Formal Specifications from Natural Language
Christopher Hahn, Frederik Schmitt, Julia J. Tillman, Niklas Metzger, Julian Siber, Bernd Finkbeiner
TL;DR
This work investigates whether pre-trained transformer language models can generalize from natural language to formal specifications across regex, FOL, and LTL. By fine-tuning T5 on six NL-to-formal datasets, the authors demonstrate strong generalization to unseen nouns, variable names, and operator descriptions, and achieve a new state-of-the-art for regex translation without domain-specific reasoning. They also contribute two new FOL datasets (FOL-mnli, FOL-codesc) and two LTL datasets (LTL-pattern, LTL-synthesis), enabling cross-domain evaluation and analysis of generalization. The results suggest that open-source LMs offer a practical, data-efficient path to making formal specification tasks more accessible and trustworthy for broader users.
Abstract
We study the generalization abilities of language models when translating natural language into formal specifications with complex semantics.
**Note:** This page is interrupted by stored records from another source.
Lemma check_missing_slivers_ok d c e : check_missing_slivers d c e = Ok tt <->
  forall i, c <= i < e -> is_Some (decoder_slivers d !! column_key i).
Proof.
  unfold check_missing_slivers. rewrite ensure_Ok, bool_decide_eq_true. split.
  - intros Hnil i Hi. destruct (decoder_slivers d !! column_key i) eqn:Hl; [done|exfalso].
    assert (In i []) as []. rewrite <- Hnil. apply filter_In. split; [apply in_seq; lia|by apply bool_decide_eq_true].
  - intros Hall. destruct (List.filter _ _) as [|i l] eqn:Hf; [done|exfalso].
    assert (In i (i :: l)) as Hi by by left. rewrite <- Hf in Hi.
    apply filter_In in Hi as [Hi%in_seq Hn%bool_decide_eq_true]. destruct (Hall i) as [x Hx]; [lia|congruence].
Qed.

Lemma check_missing_cases d c e : check_missing_slivers d c e = Ok tt \/ exists err, check_missing_slivers d c e = Err err.
Proof. unfold check_missing_slivers. destruct (bool_decide _); cbn; eauto. Qed.

Lemma slice_ok {E A} (l : list A) a n : a + n <= length l -> slice (E:=E) a (a + n) l = Ok (take n (drop a l)).
Proof.
  intros Hl. unfold slice. rewrite (proj2 (Nat.leb_le _ _)), (proj2 (Nat.leb_le _ _)) by lia. cbn [andb].
  by replace (a + n - a) with n by lia.
Qed.

Lemma read_slivers_loop_ok slivers skip n acc : read_slivers_loop slivers skip n acc =
  Ok (acc ++ take n (drop skip (concat ((fun x => sliver_bytes x) <$> slivers)))).
Proof.
  revert skip n acc. induction slivers as [|x l IH]; intros skip n acc; cbn [read_slivers_loop fmap list_fmap concat].
  { by rewrite drop_nil, take_nil, app_nil_r. }
  destruct (Nat.eqb_spec n 0) as [->|Hn]; [by rewrite take_0, app_nil_r|].
  destruct (Nat.leb_spec (length (sliver_bytes x)) skip).
  - rewrite IH, drop_app_ge by lia. done.
  - rewrite slice_ok by lia. run. rewrite IH, <- app_assoc, drop_0, drop_app_le by lia. do 2 f_equal.
    set (d := drop skip (sliver_bytes x)). assert (length d = length (sliver_bytes x) - skip) as Hd by apply length_drop.
    rewrite <- Hd. destruct (decide (n <= length d)).
    + rewrite Nat.min_r, take_app_le, Nat.sub_diag, take_0 by lia. apply app_nil_r.
    + rewrite Nat.min_l, take_app_ge, (take_ge d) by lia. done.
Qed.

(** The bytes that a decoder returns: the columns must be present. *)
Definition columns_of (d : QuiltDecoderV1) (c m : nat) (l : list SliverData) : Prop :=
  Forall2 (fun i x => decoder_slivers d !! column_key i = Some x) (seq c m) l.

Lemma columns_of_present d c m : (forall i, c <= i < c + m -> is_Some (decoder_slivers d !! column_key i)) ->
  exists l, columns_of d c m l /\
    mapM_outcome (E:=QuiltError) (fun col => expect (decoder_slivers d !! column_key col)) (seq c m) = Ok l.
Proof.
  unfold columns_of. revert c. induction m as [|m IH]; intros c Hp; [by exists []|]. cbn [seq mapM_outcome].
  destruct (Hp c) as [x Hx]; [lia|]. rewrite Hx. run. destruct (IH (S c)) as (l & Hl & ->); [intros; apply Hp; lia|].
  run. exists (x :: l). split; [by constructor|done].
Qed.

Lemma decoder_range_read_present d cs' c skip n : decoder_column_size d = Some cs' -> 0 < cs' ->
  is_Some (decoder_slivers d !! column_key c) ->
  (forall i, c <= i < c + ceil_div (skip + n) cs' -> is_Some (decoder_slivers d !! column_key i)) ->
  exists l, columns_of d c (ceil_div (skip + n) cs') l /\ decoder_range_read d c skip n =
    let r := take n (drop skip (concat ((fun x => sliver_bytes x) <$> l))) in
    ensure (length r =? n) (InsufficientQuiltData n (length r));; Ok r.
Proof.
  intros Hsz Hpos Hc Hall. unfold decoder_range_read.
  rewrite (proj2 (check_missing_slivers_ok d c (c + 1))) by (intros i ?; by replace i with c by lia). run.
  rewrite Hsz. run. rewrite usize_div_ceil_ok by done. run. rewrite (proj2 (check_missing_slivers_ok _ _ _) Hall). run.
  destruct (columns_of_present d c _ Hall) as (l & Hl & Hm). exists l. split; [done|].
  replace (c + ceil_div (skip + n) cs' - c) with (ceil_div (skip + n) cs') by lia. rewrite Hm. run.
  by rewrite read_slivers_loop_ok.
Qed.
In particular, we fine-tune language models on three datasets consisting of English sentences and their corresponding formal representation: 1) regular expressions (regex), frequently used in programming and search; 2) First-order logic (FOL), commonly used in software verification and theorem proving; and 3) linear-time temporal logic (LTL), which forms the basis for industrial hardware specification languages. Our experiments show that, in these diverse domains, the language models maintain their generalization capabilities from pre-trained knowledge of natural language to generalize, e.g., to new variable names or operator descriptions. Additionally, they achieve competitive performance, and even outperform the state-of-the-art for translating into regular expressions, with the benefits of being easy to access, efficient to fine-tune, and without a particular need for domain-specific reasoning.